ABOUT THIS EXERCISE
Only one stretch of the data below should be repeated: the lines from the line containing "EmptyString => (RuneError, 0)" through the line containing "if ((s3 <? 128)", inclusive, exactly as they are.

Start of DATASET

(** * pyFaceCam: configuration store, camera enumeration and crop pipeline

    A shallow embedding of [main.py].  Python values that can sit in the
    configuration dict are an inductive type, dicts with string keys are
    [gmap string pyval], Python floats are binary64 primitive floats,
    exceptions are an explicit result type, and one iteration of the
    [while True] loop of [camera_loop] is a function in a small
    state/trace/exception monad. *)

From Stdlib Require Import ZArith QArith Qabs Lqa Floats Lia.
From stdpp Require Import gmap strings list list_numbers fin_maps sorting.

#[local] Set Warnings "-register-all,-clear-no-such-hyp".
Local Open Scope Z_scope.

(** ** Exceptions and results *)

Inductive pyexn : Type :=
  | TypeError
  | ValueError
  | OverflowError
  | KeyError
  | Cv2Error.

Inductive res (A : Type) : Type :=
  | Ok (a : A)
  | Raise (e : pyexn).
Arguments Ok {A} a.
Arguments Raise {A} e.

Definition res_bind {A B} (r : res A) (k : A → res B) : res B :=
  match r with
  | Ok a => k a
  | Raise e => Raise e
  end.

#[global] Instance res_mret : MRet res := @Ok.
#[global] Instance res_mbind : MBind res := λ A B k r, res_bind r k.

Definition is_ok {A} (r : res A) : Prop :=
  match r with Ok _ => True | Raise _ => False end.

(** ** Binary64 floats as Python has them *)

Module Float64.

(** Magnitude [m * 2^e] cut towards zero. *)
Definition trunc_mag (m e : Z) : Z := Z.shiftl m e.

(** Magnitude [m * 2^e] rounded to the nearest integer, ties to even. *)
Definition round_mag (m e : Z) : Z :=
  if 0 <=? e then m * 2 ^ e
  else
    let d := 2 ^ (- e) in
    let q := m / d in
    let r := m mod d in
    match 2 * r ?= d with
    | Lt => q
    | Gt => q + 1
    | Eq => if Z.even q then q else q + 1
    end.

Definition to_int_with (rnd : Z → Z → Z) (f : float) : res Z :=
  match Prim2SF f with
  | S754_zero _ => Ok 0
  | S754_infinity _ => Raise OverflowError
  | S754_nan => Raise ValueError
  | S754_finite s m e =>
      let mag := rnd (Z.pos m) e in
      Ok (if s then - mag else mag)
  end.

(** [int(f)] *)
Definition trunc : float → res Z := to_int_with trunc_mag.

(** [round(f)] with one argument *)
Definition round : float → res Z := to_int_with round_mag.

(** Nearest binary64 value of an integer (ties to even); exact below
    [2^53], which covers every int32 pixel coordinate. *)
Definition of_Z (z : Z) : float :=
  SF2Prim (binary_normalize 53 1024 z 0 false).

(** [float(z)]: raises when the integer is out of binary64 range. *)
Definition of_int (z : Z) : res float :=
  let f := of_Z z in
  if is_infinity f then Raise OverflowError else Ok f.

End of DATASET
Start of DATASET

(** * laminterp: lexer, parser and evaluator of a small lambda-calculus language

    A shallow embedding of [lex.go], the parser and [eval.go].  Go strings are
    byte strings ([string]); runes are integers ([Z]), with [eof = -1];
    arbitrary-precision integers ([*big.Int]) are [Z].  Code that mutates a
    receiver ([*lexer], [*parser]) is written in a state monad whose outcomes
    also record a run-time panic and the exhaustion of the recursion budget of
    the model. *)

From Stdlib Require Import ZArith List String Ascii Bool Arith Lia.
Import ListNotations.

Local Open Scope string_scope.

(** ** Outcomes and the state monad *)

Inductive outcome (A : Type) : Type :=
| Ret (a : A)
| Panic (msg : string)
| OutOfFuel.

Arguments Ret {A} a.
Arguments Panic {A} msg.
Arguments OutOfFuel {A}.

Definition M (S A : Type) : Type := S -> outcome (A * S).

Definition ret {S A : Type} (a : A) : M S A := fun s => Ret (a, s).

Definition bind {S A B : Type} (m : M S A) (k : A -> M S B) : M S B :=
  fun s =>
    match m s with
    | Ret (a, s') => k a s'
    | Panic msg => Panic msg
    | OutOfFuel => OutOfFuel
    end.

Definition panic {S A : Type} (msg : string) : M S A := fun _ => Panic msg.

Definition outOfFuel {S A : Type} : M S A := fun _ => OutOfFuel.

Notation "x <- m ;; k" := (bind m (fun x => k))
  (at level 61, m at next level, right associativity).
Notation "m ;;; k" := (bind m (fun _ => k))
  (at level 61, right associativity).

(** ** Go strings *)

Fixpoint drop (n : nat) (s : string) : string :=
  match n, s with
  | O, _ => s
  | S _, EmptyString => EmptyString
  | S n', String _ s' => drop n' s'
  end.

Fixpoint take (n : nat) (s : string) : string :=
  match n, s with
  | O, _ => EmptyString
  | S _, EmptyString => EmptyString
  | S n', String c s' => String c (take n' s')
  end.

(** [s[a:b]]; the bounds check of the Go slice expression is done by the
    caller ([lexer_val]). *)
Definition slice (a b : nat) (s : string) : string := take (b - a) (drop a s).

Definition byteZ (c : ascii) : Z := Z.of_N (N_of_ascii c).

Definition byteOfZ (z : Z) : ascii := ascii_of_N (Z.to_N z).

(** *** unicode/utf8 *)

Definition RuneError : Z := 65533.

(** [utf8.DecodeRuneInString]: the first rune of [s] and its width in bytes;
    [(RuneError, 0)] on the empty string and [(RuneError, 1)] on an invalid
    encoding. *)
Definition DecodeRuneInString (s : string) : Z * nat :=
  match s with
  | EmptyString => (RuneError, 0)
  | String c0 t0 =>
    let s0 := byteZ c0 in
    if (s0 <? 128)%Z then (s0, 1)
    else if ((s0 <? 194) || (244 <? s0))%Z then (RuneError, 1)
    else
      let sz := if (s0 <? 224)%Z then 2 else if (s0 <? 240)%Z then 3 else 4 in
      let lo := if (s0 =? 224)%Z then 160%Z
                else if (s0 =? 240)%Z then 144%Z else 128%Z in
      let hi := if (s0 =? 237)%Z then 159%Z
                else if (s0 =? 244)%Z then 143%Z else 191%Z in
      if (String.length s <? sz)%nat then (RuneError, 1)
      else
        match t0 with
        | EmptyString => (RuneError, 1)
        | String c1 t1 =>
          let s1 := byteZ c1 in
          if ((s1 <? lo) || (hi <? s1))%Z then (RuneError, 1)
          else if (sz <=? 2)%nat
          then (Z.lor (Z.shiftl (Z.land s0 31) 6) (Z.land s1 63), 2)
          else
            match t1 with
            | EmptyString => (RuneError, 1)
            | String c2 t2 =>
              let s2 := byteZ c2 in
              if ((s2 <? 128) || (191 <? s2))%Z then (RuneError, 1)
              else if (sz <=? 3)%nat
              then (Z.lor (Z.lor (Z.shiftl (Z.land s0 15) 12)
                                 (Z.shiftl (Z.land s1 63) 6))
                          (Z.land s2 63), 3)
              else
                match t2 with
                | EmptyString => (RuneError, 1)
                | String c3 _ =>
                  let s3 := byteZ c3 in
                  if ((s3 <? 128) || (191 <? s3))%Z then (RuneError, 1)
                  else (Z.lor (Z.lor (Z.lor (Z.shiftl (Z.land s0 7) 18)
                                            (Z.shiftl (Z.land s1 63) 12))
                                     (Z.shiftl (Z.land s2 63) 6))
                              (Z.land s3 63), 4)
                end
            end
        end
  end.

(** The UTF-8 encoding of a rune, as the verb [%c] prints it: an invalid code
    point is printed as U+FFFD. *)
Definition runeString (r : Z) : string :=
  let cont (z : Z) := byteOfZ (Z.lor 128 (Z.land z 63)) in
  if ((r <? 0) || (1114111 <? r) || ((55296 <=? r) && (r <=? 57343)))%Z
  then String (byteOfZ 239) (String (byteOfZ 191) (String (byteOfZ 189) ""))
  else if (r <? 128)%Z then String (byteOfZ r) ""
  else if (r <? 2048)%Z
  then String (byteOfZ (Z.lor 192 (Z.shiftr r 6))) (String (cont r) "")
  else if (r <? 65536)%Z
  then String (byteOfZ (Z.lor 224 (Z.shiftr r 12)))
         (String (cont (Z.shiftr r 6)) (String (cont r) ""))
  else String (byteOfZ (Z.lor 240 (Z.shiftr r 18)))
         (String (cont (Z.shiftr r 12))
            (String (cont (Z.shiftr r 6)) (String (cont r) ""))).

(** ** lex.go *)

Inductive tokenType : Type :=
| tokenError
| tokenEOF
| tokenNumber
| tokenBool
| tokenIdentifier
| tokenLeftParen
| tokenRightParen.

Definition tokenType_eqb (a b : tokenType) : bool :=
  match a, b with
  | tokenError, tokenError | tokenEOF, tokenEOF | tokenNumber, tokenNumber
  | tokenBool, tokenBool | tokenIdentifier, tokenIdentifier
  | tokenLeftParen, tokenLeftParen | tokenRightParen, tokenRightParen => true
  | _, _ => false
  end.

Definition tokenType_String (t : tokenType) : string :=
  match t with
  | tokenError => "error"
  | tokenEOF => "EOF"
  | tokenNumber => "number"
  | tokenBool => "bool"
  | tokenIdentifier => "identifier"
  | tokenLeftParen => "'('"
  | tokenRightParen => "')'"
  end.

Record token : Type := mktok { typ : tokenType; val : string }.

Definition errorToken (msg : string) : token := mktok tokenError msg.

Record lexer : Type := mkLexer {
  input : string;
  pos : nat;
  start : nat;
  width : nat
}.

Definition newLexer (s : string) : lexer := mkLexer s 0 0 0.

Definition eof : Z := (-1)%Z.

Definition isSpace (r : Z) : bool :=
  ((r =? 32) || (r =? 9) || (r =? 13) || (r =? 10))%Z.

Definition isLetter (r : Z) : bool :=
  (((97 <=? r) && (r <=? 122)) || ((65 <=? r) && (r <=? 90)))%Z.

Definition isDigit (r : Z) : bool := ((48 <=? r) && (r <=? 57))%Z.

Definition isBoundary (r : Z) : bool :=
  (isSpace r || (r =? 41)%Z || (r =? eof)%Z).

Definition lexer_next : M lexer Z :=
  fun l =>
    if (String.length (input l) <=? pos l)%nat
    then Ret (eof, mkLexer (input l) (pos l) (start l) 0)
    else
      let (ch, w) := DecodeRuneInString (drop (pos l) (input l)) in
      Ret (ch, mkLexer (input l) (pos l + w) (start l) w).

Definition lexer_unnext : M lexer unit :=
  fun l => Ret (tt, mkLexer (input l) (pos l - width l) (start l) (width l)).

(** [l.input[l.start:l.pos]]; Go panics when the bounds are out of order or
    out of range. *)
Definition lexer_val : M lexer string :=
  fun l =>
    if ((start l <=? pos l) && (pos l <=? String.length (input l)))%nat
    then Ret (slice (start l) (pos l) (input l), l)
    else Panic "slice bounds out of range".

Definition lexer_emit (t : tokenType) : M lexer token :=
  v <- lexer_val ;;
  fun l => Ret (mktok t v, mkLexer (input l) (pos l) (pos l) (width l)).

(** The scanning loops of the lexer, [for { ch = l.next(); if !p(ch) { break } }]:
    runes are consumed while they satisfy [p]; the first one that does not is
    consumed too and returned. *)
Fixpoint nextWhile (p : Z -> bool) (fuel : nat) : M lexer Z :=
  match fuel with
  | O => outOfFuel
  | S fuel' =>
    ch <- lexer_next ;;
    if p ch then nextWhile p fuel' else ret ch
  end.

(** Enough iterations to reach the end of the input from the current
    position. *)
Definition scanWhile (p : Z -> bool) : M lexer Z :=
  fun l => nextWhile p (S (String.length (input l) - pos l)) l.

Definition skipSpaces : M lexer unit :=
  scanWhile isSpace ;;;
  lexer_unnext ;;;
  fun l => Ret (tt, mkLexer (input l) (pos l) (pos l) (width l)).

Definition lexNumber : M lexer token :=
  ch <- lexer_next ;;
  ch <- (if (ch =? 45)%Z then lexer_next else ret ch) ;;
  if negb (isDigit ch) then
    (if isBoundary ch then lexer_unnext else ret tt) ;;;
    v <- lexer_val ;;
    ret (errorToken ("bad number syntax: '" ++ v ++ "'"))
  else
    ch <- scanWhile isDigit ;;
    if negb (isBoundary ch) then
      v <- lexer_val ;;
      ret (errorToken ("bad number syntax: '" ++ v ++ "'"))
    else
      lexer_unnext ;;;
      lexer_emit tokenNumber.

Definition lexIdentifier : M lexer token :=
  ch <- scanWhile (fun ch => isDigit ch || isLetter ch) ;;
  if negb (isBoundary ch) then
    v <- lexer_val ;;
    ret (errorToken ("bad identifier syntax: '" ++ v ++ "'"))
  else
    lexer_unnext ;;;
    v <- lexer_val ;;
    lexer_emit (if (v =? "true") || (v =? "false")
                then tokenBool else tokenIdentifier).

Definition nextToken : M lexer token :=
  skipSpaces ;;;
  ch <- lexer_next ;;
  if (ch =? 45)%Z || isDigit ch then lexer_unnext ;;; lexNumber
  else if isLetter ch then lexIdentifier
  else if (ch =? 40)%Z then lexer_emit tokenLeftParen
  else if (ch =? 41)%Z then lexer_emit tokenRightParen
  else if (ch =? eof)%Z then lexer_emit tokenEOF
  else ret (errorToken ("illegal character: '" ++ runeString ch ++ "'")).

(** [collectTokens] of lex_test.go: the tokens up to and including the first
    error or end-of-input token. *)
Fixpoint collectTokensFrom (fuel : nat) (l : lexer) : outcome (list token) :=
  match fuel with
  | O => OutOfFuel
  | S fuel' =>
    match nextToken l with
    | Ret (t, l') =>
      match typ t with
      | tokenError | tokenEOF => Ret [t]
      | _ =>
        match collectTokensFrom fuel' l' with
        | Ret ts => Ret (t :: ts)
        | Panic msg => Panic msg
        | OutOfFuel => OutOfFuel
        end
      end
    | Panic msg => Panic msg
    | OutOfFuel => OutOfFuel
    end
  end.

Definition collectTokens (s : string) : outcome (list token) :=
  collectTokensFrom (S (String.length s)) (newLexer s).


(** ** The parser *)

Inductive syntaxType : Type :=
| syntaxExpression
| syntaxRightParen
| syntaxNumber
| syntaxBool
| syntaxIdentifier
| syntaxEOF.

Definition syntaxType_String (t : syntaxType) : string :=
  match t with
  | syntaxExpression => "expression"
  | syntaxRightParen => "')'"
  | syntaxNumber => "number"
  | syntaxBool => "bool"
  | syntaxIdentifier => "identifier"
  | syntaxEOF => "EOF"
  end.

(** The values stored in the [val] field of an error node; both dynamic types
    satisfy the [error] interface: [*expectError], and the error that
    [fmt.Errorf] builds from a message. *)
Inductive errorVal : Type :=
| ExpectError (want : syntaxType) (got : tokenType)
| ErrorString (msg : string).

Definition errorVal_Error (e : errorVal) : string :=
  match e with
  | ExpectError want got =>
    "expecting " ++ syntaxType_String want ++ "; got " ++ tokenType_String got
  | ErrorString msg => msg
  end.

End of DATASET

ANSWER FOR THE TASK
  | EmptyString => (RuneError, 0)
  | String c0 t0 =>
    let s0 := byteZ c0 in
    if (s0 <? 128)%Z then (s0, 1)
    else if ((s0 <? 194) || (244 <? s0))%Z then (RuneError, 1)
    else
      let sz := if (s0 <? 224)%Z then 2 else if (s0 <? 240)%Z then 3 else 4 in
      let lo := if (s0 =? 224)%Z then 160%Z
                else if (s0 =? 240)%Z then 144%Z else 128%Z in
      let hi := if (s0 =? 237)%Z then 159%Z
                else if (s0 =? 244)%Z then 143%Z else 191%Z in
      if (String.length s <? sz)%nat then (RuneError, 1)
      else
        match t0 with
        | EmptyString => (RuneError, 1)
        | String c1 t1 =>
          let s1 := byteZ c1 in
          if ((s1 <? lo) || (hi <? s1))%Z then (RuneError, 1)
          else if (sz <=? 2)%nat
          then (Z.lor (Z.shiftl (Z.land s0 31) 6) (Z.land s1 63), 2)
          else
            match t1 with
            | EmptyString => (RuneError, 1)
            | String c2 t2 =>
              let s2 := byteZ c2 in
              if ((s2 <? 128) || (191 <? s2))%Z then (RuneError, 1)
              else if (sz <=? 3)%nat
              then (Z.lor (Z.lor (Z.shiftl (Z.land s0 15) 12)
                                 (Z.shiftl (Z.land s1 63) 6))
                          (Z.land s2 63), 3)
              else
                match t2 with
                | EmptyString => (RuneError, 1)
                | String c3 _ =>
                  let s3 := byteZ c3 in
                  if ((s3 <? 128) || (191 <? s3))%Z then (RuneError, 1)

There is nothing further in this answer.